__What to do__
Every line in the entries where "pose" is found should be copied.
──────────
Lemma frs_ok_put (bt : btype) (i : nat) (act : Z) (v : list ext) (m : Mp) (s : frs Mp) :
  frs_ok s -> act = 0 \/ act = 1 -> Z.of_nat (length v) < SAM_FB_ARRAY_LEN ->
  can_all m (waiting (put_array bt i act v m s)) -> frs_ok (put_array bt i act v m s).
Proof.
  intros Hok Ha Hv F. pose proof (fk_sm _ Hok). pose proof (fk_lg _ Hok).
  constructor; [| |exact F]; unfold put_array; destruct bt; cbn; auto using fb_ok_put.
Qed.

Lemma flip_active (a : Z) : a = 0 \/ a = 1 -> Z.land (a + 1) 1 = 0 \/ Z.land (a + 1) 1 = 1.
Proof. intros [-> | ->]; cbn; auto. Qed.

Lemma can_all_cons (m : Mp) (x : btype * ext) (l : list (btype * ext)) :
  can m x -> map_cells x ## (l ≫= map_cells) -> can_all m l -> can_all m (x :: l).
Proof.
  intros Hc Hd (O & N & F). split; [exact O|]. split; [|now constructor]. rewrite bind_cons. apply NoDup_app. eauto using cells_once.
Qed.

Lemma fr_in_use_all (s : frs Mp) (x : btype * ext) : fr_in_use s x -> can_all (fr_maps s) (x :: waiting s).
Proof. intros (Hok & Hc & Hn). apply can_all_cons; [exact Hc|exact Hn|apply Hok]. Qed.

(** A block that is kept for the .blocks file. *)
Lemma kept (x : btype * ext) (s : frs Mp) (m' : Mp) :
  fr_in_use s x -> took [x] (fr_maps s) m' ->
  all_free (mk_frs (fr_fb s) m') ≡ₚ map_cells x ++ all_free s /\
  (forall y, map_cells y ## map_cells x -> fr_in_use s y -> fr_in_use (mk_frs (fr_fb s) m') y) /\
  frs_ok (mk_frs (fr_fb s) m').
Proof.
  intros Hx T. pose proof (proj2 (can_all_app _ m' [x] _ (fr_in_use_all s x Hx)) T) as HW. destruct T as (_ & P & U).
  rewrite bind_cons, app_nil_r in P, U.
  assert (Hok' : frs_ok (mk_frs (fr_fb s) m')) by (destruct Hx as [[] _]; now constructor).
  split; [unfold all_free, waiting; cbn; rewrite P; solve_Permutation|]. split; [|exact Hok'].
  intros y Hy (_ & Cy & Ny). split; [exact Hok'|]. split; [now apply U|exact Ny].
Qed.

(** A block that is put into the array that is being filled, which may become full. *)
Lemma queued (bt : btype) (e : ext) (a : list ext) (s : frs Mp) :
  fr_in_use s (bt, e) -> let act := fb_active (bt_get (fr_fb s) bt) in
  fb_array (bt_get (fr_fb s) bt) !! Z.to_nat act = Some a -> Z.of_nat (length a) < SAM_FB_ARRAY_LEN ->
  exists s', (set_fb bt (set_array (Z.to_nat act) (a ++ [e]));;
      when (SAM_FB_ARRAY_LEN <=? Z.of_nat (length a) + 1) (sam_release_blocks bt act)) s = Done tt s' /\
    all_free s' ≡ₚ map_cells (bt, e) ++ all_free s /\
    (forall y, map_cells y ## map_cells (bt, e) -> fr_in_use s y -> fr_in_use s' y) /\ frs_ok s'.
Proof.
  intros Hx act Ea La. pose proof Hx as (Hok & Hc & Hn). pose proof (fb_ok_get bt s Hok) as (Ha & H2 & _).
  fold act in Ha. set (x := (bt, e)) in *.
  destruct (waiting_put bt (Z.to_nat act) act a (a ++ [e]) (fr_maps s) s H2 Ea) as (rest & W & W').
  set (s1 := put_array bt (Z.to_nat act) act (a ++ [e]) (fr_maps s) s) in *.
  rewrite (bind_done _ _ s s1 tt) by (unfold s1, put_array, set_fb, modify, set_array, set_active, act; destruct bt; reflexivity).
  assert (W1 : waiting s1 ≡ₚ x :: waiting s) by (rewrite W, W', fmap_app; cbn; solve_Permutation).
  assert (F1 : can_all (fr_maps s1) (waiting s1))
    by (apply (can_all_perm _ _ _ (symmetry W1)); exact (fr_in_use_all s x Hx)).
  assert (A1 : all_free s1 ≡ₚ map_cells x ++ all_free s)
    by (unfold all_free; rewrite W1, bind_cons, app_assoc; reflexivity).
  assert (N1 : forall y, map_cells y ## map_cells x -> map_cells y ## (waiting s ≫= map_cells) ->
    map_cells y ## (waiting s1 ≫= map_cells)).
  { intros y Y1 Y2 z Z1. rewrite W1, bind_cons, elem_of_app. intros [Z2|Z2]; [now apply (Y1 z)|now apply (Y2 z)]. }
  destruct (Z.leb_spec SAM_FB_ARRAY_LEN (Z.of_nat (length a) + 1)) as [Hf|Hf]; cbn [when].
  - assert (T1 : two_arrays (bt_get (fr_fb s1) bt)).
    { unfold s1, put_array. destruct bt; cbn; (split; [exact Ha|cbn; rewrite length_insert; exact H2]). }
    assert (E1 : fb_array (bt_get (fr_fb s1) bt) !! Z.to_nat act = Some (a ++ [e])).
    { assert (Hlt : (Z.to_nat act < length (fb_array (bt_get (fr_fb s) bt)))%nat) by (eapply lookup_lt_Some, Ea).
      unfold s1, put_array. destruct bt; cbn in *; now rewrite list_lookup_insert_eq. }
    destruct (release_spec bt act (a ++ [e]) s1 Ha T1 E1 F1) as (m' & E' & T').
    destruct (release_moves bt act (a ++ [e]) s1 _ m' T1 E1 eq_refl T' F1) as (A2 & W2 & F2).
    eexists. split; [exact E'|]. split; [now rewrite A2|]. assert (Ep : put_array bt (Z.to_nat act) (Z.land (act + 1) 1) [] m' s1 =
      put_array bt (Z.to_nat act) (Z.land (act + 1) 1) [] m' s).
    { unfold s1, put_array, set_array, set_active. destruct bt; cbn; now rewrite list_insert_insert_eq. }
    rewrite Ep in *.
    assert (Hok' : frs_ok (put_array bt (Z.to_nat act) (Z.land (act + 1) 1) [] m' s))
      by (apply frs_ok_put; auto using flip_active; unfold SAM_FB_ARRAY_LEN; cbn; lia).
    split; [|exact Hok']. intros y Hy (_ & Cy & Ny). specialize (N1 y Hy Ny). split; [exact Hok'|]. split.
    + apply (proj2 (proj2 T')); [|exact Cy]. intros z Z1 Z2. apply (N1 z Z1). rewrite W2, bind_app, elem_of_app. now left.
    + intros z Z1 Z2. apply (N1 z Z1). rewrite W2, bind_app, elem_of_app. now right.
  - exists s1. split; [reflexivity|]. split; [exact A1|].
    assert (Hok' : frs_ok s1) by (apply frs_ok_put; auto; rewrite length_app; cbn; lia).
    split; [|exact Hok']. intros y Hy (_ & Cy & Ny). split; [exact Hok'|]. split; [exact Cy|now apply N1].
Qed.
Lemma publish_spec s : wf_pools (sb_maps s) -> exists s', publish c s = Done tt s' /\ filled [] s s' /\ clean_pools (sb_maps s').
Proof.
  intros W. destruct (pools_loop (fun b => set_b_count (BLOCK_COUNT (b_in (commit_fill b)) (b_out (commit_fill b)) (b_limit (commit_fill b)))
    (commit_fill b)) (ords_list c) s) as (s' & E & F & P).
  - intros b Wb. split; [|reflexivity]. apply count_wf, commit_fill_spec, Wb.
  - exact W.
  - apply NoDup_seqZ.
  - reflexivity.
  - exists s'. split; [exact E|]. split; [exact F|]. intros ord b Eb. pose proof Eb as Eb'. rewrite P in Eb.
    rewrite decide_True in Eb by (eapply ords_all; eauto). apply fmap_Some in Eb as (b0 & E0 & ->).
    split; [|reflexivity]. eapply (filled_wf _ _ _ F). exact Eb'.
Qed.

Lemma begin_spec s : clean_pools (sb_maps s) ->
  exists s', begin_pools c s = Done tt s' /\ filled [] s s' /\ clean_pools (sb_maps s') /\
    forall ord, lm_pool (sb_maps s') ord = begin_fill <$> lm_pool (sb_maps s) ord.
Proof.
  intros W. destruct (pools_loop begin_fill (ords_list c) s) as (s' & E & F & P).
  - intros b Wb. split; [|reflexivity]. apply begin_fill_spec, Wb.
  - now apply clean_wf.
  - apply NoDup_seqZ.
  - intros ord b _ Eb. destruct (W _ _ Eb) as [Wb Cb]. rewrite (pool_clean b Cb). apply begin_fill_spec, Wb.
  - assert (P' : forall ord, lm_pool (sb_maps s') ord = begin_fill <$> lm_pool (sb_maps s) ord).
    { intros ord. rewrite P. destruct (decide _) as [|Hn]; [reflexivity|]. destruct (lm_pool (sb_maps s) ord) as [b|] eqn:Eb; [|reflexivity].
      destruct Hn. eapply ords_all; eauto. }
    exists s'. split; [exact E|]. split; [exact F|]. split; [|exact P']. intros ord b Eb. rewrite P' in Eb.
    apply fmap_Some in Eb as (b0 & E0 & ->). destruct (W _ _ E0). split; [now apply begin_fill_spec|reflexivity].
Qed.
──────────
__Response to the task__
  intros Hok Ha Hv F. pose proof (fk_sm _ Hok). pose proof (fk_lg _ Hok).
  intros Hx T. pose proof (proj2 (can_all_app _ m' [x] _ (fr_in_use_all s x Hx)) T) as HW. destruct T as (_ & P & U).
  intros Hx act Ea La. pose proof Hx as (Hok & Hc & Hn). pose proof (fb_ok_get bt s Hok) as (Ha & H2 & _).
  - exists s'. split; [exact E|]. split; [exact F|]. intros ord b Eb. pose proof Eb as Eb'. rewrite P in Eb.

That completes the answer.